→ **About this task**: The response should be an exact repetition of all the entries.
───
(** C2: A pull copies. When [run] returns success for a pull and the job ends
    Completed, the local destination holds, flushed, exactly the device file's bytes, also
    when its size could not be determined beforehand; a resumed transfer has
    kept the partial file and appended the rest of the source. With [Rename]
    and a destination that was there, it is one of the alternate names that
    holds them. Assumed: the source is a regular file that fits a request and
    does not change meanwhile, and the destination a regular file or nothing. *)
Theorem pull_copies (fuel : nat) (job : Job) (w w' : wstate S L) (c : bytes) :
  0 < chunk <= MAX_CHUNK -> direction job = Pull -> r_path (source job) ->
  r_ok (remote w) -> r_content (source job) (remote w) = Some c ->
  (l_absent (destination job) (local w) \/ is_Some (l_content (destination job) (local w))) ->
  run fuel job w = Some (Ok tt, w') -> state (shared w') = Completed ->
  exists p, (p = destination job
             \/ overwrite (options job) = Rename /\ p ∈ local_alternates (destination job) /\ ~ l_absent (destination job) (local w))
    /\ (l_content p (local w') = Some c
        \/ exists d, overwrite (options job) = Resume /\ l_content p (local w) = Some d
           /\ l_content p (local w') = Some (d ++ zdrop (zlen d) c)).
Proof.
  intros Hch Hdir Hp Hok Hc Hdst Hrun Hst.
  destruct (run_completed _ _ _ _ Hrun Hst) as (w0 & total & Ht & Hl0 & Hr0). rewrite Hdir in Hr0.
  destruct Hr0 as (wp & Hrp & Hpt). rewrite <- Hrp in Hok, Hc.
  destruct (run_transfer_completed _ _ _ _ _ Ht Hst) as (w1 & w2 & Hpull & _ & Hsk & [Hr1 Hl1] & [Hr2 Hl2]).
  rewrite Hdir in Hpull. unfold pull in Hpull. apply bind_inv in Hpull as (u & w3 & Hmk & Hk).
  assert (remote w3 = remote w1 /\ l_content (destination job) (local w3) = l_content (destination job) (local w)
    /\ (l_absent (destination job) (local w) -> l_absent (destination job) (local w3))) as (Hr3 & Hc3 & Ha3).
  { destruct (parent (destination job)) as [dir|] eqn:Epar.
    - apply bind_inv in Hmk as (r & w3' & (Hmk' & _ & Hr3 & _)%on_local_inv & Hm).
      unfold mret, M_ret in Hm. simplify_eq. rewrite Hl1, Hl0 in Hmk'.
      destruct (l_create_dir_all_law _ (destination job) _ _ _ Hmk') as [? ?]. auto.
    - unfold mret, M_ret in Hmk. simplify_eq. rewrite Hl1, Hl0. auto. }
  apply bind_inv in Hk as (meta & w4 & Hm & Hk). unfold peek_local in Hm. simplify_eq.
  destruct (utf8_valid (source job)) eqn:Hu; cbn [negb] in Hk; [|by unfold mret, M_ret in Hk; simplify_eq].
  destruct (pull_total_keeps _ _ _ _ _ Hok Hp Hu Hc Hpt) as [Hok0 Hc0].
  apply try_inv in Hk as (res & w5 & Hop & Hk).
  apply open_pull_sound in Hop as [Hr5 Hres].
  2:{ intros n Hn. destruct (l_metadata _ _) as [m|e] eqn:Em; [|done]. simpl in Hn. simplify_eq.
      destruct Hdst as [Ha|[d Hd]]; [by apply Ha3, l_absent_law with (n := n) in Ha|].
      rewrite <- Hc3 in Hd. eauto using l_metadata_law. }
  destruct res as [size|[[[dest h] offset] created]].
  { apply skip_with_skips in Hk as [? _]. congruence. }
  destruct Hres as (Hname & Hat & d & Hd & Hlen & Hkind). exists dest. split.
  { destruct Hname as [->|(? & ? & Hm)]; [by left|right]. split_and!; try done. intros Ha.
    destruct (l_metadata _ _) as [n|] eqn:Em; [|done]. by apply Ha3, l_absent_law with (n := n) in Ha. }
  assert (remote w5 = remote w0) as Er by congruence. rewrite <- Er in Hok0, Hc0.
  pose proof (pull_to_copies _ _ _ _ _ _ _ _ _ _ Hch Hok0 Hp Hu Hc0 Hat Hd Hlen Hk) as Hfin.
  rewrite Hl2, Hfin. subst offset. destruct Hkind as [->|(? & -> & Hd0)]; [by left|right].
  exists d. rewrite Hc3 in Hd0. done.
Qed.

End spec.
───
→ **Written answer**:
(** C2: A pull copies. When [run] returns success for a pull and the job ends
    Completed, the local destination holds, flushed, exactly the device file's bytes, also
    when its size could not be determined beforehand; a resumed transfer has
    kept the partial file and appended the rest of the source. With [Rename]
    and a destination that was there, it is one of the alternate names that
    holds them. Assumed: the source is a regular file that fits a request and
    does not change meanwhile, and the destination a regular file or nothing. *)
Theorem pull_copies (fuel : nat) (job : Job) (w w' : wstate S L) (c : bytes) :
  0 < chunk <= MAX_CHUNK -> direction job = Pull -> r_path (source job) ->
  r_ok (remote w) -> r_content (source job) (remote w) = Some c ->
  (l_absent (destination job) (local w) \/ is_Some (l_content (destination job) (local w))) ->
  run fuel job w = Some (Ok tt, w') -> state (shared w') = Completed ->
  exists p, (p = destination job
             \/ overwrite (options job) = Rename /\ p ∈ local_alternates (destination job) /\ ~ l_absent (destination job) (local w))
    /\ (l_content p (local w') = Some c
        \/ exists d, overwrite (options job) = Resume /\ l_content p (local w) = Some d
           /\ l_content p (local w') = Some (d ++ zdrop (zlen d) c)).
Proof.
  intros Hch Hdir Hp Hok Hc Hdst Hrun Hst.
  destruct (run_completed _ _ _ _ Hrun Hst) as (w0 & total & Ht & Hl0 & Hr0). rewrite Hdir in Hr0.
  destruct Hr0 as (wp & Hrp & Hpt). rewrite <- Hrp in Hok, Hc.
  destruct (run_transfer_completed _ _ _ _ _ Ht Hst) as (w1 & w2 & Hpull & _ & Hsk & [Hr1 Hl1] & [Hr2 Hl2]).
  rewrite Hdir in Hpull. unfold pull in Hpull. apply bind_inv in Hpull as (u & w3 & Hmk & Hk).
  assert (remote w3 = remote w1 /\ l_content (destination job) (local w3) = l_content (destination job) (local w)
    /\ (l_absent (destination job) (local w) -> l_absent (destination job) (local w3))) as (Hr3 & Hc3 & Ha3).
  { destruct (parent (destination job)) as [dir|] eqn:Epar.
    - apply bind_inv in Hmk as (r & w3' & (Hmk' & _ & Hr3 & _)%on_local_inv & Hm).
      unfold mret, M_ret in Hm. simplify_eq. rewrite Hl1, Hl0 in Hmk'.
      destruct (l_create_dir_all_law _ (destination job) _ _ _ Hmk') as [? ?]. auto.
    - unfold mret, M_ret in Hmk. simplify_eq. rewrite Hl1, Hl0. auto. }
  apply bind_inv in Hk as (meta & w4 & Hm & Hk). unfold peek_local in Hm. simplify_eq.
  destruct (utf8_valid (source job)) eqn:Hu; cbn [negb] in Hk; [|by unfold mret, M_ret in Hk; simplify_eq].
  destruct (pull_total_keeps _ _ _ _ _ Hok Hp Hu Hc Hpt) as [Hok0 Hc0].
  apply try_inv in Hk as (res & w5 & Hop & Hk).
  apply open_pull_sound in Hop as [Hr5 Hres].
  2:{ intros n Hn. destruct (l_metadata _ _) as [m|e] eqn:Em; [|done]. simpl in Hn. simplify_eq.
      destruct Hdst as [Ha|[d Hd]]; [by apply Ha3, l_absent_law with (n := n) in Ha|].
      rewrite <- Hc3 in Hd. eauto using l_metadata_law. }
  destruct res as [size|[[[dest h] offset] created]].
  { apply skip_with_skips in Hk as [? _]. congruence. }
  destruct Hres as (Hname & Hat & d & Hd & Hlen & Hkind). exists dest. split.
  { destruct Hname as [->|(? & ? & Hm)]; [by left|right]. split_and!; try done. intros Ha.
    destruct (l_metadata _ _) as [n|] eqn:Em; [|done]. by apply Ha3, l_absent_law with (n := n) in Ha. }
  assert (remote w5 = remote w0) as Er by congruence. rewrite <- Er in Hok0, Hc0.
  pose proof (pull_to_copies _ _ _ _ _ _ _ _ _ _ Hch Hok0 Hp Hu Hc0 Hat Hd Hlen Hk) as Hfin.
  rewrite Hl2, Hfin. subst offset. destruct Hkind as [->|(? & -> & Hd0)]; [by left|right].
  exists d. rewrite Hc3 in Hd0. done.
Qed.

End spec.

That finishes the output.